The Week Ahead  – week commencing May the 27th

There are public holidays in the UK and US on Monday, so slighter shorter diaries for data, but the big item to watch this week will be the European election results and subsequent scramble to fill the top jobs. The race to succeed Theresa May as British prime minister is likely to dominate UK politics as the candidates set out their stalls, with their approaches to Brexit on display. Theresa May’s last week as Prime Minister will likely bring significant volatility for the pound despite a distinct lack of UK centric economic releases. With bank holidays in both the UK and US on Monday, we are looking at a four-day week for many.

Elsewhere, Germany flies the flag for Europe, with GfK’s consumer confidence, unemployment, and CPI releases. Elsewhere, look out for US gross domestic product (GDP), the Canadian rate decision, and a raft of Chinese data points towards the latter part of the week.

And, as in recent weeks, global markets will keep a close eye out for any developments in the US-China trade war. Extra tariffs of up to 25 per cent on $200bn of Chinese exports to the US and $60bn of US exports to China are set to come into play at the end of the week.

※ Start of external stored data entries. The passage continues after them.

(* ===== verification/TaskMemberSteps.v ===== *)
(** * Correctness of tasks: processes that join and leave jobs

    Processes that are created, accepted or refused by their jobs, that leave them
    and are destroyed, with the invariant of [TaskFacts.v]. *)

From S2P Require Import Prelude Zx JobPolicy Thread Tasks TaskSystem TaskFacts TaskProcessFacts TaskWorkFacts TaskJobFacts TaskTreeFacts.
Import Tasks ThreadState Thread.

(** The jobs do not notice work on processes. *)
Lemma inv_j_work J L L' root :
  inv_j J L root -> (forall k w, job_main k w = true -> times w L' = times w L) -> (forall k rc, KillJob k rc ∈ L' -> KillJob k rc ∈ L) ->
  (forall k w, w ∈ L' -> job_work k w = true -> w ∈ L \/ settled L k /\ is_Some (J !! k)) -> inv_j J L' root.
Proof.
  intros I H1 H2 H3. apply (inv_j_update J J L L' root []); try done.
  - apply I.
  - by intros k ?%not_elem_of_nil.
  - intros k w _. by apply H1.
  - intros k rc _ H. left. by apply H2.
  - intros k w _. by apply H3.
  - by intros k w ?%not_elem_of_nil.
  - by intros k z ?%not_elem_of_nil.
Qed.

(** ** A new process *)

Lemma fresh_process T P J L K sh p :
  inv_t T P L K -> inv_p T P L -> inv_pj P J L sh -> P !! p = None ->
  (forall w, w ∈ L -> process_work p w = false) /\ (forall t y, T !! t = Some y -> process_ y <> p) /\ (process_token p ∉ K) /\
  (forall j y, J !! j = Some y -> p ∉ Job.procs_ y).
Proof.
  intros It Ip Ipj Hp. split_and!.
  - intros w Hw. apply not_true_is_false. intros H. destruct (q_exists _ _ _ Ip p w Hw H). congruence.
  - intros t y Ht <-. destruct (t_process _ _ _ _ It t y Ht) as (x & ? & _). congruence.
  - intros H. destruct (t_ptoken _ _ _ _ It p H) as (x & ? & _). congruence.
  - intros j y Hy H. destruct (pj_procs _ _ _ _ Ipj j y p Hy H) as (x & ? & _). congruence.
Qed.
(* ===== verification/TaskScenarios.v ===== *)
(** * Tasks: a run of a small system

    Two jobs, one with a job in it, and a process with one thread; the thread is suspended, then
    the outer job is killed.  The theorems of [TaskTheorems.v] and [TaskTermination.v]
    at states of this run. *)

From S2P Require Import Prelude Zx JobPolicy Thread Tasks TaskSystem TaskFacts TaskJobFacts TaskTheorems TaskTermination.
Import Tasks ThreadState Thread.

(** When an event that the run has can happen. *)
Definition can (x : Sys) (e : event) : bool :=
  let s := tasks x in
  negb (halted s) &&
  match e with
  | Work i _ _ => match todo x !! i with Some (_ :: _) => true | _ => false end
  | CreateJob q j => job_is Job.has_handle s q && bool_decide (jobs s !! j = None)
  | CreateProcess q p => job_is Job.has_handle s q && bool_decide (processes s !! p = None)
  | CreateThread p t => process_is Process.has_handle s p && bool_decide (threads s !! t = None)
  | TaskKillJob j _ | SetPolicy j _ _ => job_is Job.has_handle s j
  | StartThread t _ | SuspendThread t => bool_decide (is_Some (threads s !! t))
  | ThreadStops t => thread_is (at_place p_signalled) s t
  | ThreadSignalled t => thread_is sees_suspend s t
  | ThreadSleeps t => thread_is (fun x => at_place p_stopping x && stop x && negb (kill x)) s t
  | ThreadKilled t => thread_is sees_kill s t
  | ThreadDies t => thread_is (at_place p_exiting) s t
  | ThreadLeaves t => thread_is (at_place p_leaving) s t
  | _ => false
  end.

Lemma can_enabled x e : can x e = true -> enabled x e.
Proof.
  unfold can, enabled. intros [Hh He]%andb_true_iff. split; [by apply negb_true_iff in Hh|].
  destruct e; try done; try (apply andb_true_iff in He as [? ?%bool_decide_eq_true]; done); try (by apply bool_decide_eq_true in He).
  destruct (todo x !! i) as [[|w k]|]; try done. by exists w, k.
Qed.

Fixpoint runs (es : list event) (x : Sys) : option Sys :=
  match es with
  | [] => Some x
  | e :: es => if can x e then x ← run x e; runs es x else None
  end.

Lemma runs_reachable root es : forall x x', sys_reachable root x -> runs es x = Some x' -> sys_reachable root x'.
Proof.
  induction es as [|e es IH]; intros x x' Hx; simpl; [by intros [= <-]|]. destruct (can x e) eqn:Hc; [|done].
  intros (y & Hy & Hr)%bind_Some. apply (IH y); [|done]. apply (sr_step root x e); try done. by apply can_enabled.
Qed.

Definition born : list event :=
  [CreateJob 1 9; Work 0 true true; CreateJob 1 2; Work 0 true true; CreateJob 2 5; Work 0 true true; CreateProcess 5 3; Work 0 true true; CreateThread 3 4; StartThread 4 true; SuspendThread 4; ThreadSignalled 4; ThreadStops 4; ThreadSleeps 4].
Definition killed : list event := born ++ [TaskKillJob 2 7; Work 0 true true; Work 0 true true; Work 0 true true].

Definition running : Sys := default (sys_init 1) (runs born (sys_init 1)).
Definition dying : Sys := default (sys_init 1) (runs killed (sys_init 1)).
(** The job is to be killed. *)
Definition condemned : Sys := default (sys_init 1) (runs (born ++ [TaskKillJob 2 7]) (sys_init 1)).

Lemma runs_default es : is_Some (runs es (sys_init 1)) -> sys_reachable 1 (default (sys_init 1) (runs es (sys_init 1))).
Proof. intros [x E]. rewrite E. simpl. apply (runs_reachable 1 es (sys_init 1)); [constructor | done]. Qed.

Lemma running_reachable : sys_reachable 1 running.
Proof. apply runs_default. vm_compute. by eexists. Qed.
Lemma dying_reachable : sys_reachable 1 dying.
Proof. apply runs_default. vm_compute. by eexists. Qed.
Lemma condemned_reachable : sys_reachable 1 condemned.
Proof. apply runs_default. vm_compute. by eexists. Qed.

Definition job_of (x : Sys) (j : Z) : Job.Job := default Job.CreateRootJob (jobs (tasks x) !! j).
Definition thread_of (x : Sys) (t : Z) : Thread := default (Create 0) (threads (tasks x) !! t).

(** ** The theorems at this run *)


Lemma task_tree_witness : 1 <= Job.LockOrder (job_of running 2) <= 33 /\ counts_ok (job_of running 2) /\ Job.jobs_ (job_of running 2) = [5].
Proof.
  assert (jobs (tasks running) !! 2 = Some (job_of running 2)) as Hj by (vm_compute; reflexivity).
  destruct (task_tree 1 running 2 (job_of running 2) running_reachable Hj) as (_ & H1 & H2 & _). split; [exact H1|]. split; [exact H2 | vm_compute; reflexivity].
Defined.

Lemma suspended_by_tokens_witness : asleep (thread_of running 4) = true /\ (thread_token 4 ∈ tokens running \/ process_token 3 ∈ tokens running).
Proof.
  assert (threads (tasks running) !! 4 = Some (thread_of running 4)) as Ht by (vm_compute; reflexivity).
  assert (asleep (thread_of running 4) = true) as Hs by (vm_compute; reflexivity). split; [exact Hs|].
  apply (suspended_by_tokens 1 running 4 (thread_of running 4) running_reachable Ht); [vm_compute; reflexivity | vm_compute; reflexivity | rewrite Hs; apply orb_true_r].
Defined.

Lemma dying_child : below (tasks dying) 2 5.
Proof.
  apply rtc_once. exists (job_of dying 2). split; [vm_compute; reflexivity|]. assert (Job.jobs_ (job_of dying 2) = [5]) as -> by (vm_compute; reflexivity). apply list_elem_of_here.
Qed.

Lemma kill_reaches_all_witness : exists z, jobs (tasks dying) !! 5 = Some z /\ Job.state_ z <> Job.READY.
Proof.
  assert (jobs (tasks dying) !! 2 = Some (job_of dying 2)) as Hj by (vm_compute; reflexivity).
  destruct (kill_reaches_all 1 dying 2 5 (job_of dying 2) dying_reachable) as (z & Hz & Hst & _);
    [vm_compute; reflexivity | vm_compute; reflexivity | exact Hj | vm_compute; discriminate | exact dying_child | exists z; split; assumption].
Defined.

Lemma killed_job_waits_for_threads_witness : exists d z p, below (tasks dying) 2 d /\ jobs (tasks dying) !! d = Some z /\ p ∈ Job.procs_ z.
Proof.
  assert (jobs (tasks dying) !! 2 = Some (job_of dying 2)) as Hj by (vm_compute; reflexivity).
  destruct (killed_job_waits_for_threads 1 dying 2 (job_of dying 2) dying_reachable) as (d & z & p & u & t & v & H1 & H2 & H3 & _);
    [vm_compute; reflexivity | vm_compute; reflexivity | exact Hj | vm_compute; reflexivity | exists d, z, p; split; [exact H1 | split; [exact H2 | exact H3]]].
Defined.

Lemma task_work_ends_witness : pending condemned = [KillJob 2 7] /\ Acc works condemned.
Proof. split; [vm_compute; reflexivity | exact (task_work_ends 1 condemned condemned_reachable)]. Defined.

(** The rest of the run: the thread leaves, the jobs die. *)
Example killed_job_dies :
  option_map (fun x => (pending x, Job.state_ (job_of x 2), Job.state_ (job_of x 5), has (Job.signals_ (job_of x 2)) ZX_TASK_TERMINATED))
    (runs (killed ++ [ThreadKilled 4; ThreadDies 4; ThreadLeaves 4] ++ repeat (Work 0 true true) 7) (sys_init 1)) = Some ([], Job.DEAD, Job.DEAD, true).
Proof. vm_compute. reflexivity. Qed.

(** When [Kill] gets no memory for the list of jobs it kills none of them: the job is
    being killed and has nothing left to do, the job in it still accepts children. *)
Example kill_without_memory :
  option_map (fun x => (pending x, Job.state_ (job_of x 2), Job.state_ (job_of x 5)))
    (runs (born ++ [TaskKillJob 2 7; Work 0 false true]) (sys_init 1)) = Some ([], Job.KILLING, Job.READY).
Proof. vm_compute. reflexivity. Qed.

(** A process that is created while the policy of its job is set may have the policy of
    before: here the job denies new channels and the process in it may create them. *)
Example process_with_old_policy :
  option_map (fun x => (JobPolicy.QueryBasicPolicy ZX_POL_NEW_CHANNEL (Job.policy_ (job_of x 2)),
                        option_map (fun p => JobPolicy.QueryBasicPolicy ZX_POL_NEW_CHANNEL (Process.policy_ p)) (processes (tasks x) !! 3), Job.procs_ (job_of x 2)))
    (runs [CreateJob 1 2; Work 0 true true; CreateProcess 2 3; SetPolicy 2 ZX_JOB_POL_ABSOLUTE [mkPolicy ZX_POL_NEW_CHANNEL ZX_POL_ACTION_DENY ZX_POL_OVERRIDE_DENY];
           Work 0 true true] (sys_init 1)) = Some (ZX_POL_ACTION_DENY, Some ZX_POL_ACTION_ALLOW, [3]).
Proof. vm_compute. reflexivity. Qed.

Economic data: China’s official manufacturing PMI data for May are released on May 31. As the impasse on trade between Washington and Beijing drags on, markets are becoming increasingly concerned about the impact that higher tariffs on Chinese imports are having on the mainland’s economy. On the flip side of that coin, the US consumer confidence survey for May is out on Tuesday. The Federal Reserve Bank of New York has calculated the latest round of tariffs will cost the average US household $831 this year, which one might reasonably expect to begin weighing on consumer sentiment, if not start to manifest in other data. Personal consumption income and expenditure, which are closely monitored by the Federal Reserve, are also slated for the Friday morning, giving another snapshot of the US consumer and inflation.

Other first-tier data releases this week include the first-quarter gross domestic product readings for India and March GDP for Canada, both out on May 31, while a day earlier there is the second reading of first-quarter GDP for the US. Turkish first-quarter GDP data on Friday will probably show the nation moving out of its first recession in about a decade, but economists are not sure the country is out of the woods yet, and point to the possibility of another contraction this year. In Brazil, data look set to head the other way, with Thursday’s GDP likely to confirm that Latin America’s largest economy contracted in the first quarter for the first time since emerging from recession in 2017.